(** A word of capitals and digits that begins with two capitals: what the
    first alternative of the expression is written for. *)
Definition capitals (w : list ascii) : Prop :=
  exists a b rest,
    w = a :: b :: rest /\ isUpper a = true /\ isUpper b = true
    /\ Forall (fun c => isUpper c = true \/ isDigit c = true) rest.

(** The character before the word, if there is one, is neither a word
    character nor a dot. *)
Definition openBefore (pre : list ascii) : Prop :=
  match last pre with
  | Some c => isWordChar c = false /\ c <> "."%char
  | None => True
  end.

(** The requests for [term] among the messages posted to the frame, and
    the frame's answers for [term] among the events. *)
Definition isRequestFor (term : string) (msg : message) : bool :=
  match msg with
  | EXPAND_ACRONYM a => String.eqb a term
  | EXPANSION_RESULT _ _ => false
  end.

Definition requestsFor (term : string) (msgs : list message) : nat :=
  List.length (filter (fun msg => isRequestFor term msg = true) msgs).

Definition isFrameAnswerFor (term : string) (e : event) : bool :=
  match e with
  | WindowMessage (Some FrameWindow) (EXPANSION_RESULT a _) => String.eqb a term
  | _ => false
  end.

Definition answersFor (term : string) (es : list event) : nat :=
  List.length (filter (fun e => isFrameAnswerFor term e = true) es).

(** One when a request for [term] is waiting for its answer. *)
Definition inFlightFor (term : string) (s : state) : nat :=
  match pending (cache s) !! term with Some _ => 1 | None => 0 end.

(** The first character, if there is one, is no white space. *)
Definition headSolid (l : list ascii) : Prop :=
  match l with c :: _ => isSpace c = false | [] => True end.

= What is being asked =
The answer must be the lines from the one containing "Definition headSolid (l" to the final line of the data above, copied exactly, both included, with nothing added.

= Response to the task =
Definition headSolid (l : list ascii) : Prop :=
  match l with c :: _ => isSpace c = false | [] => True end.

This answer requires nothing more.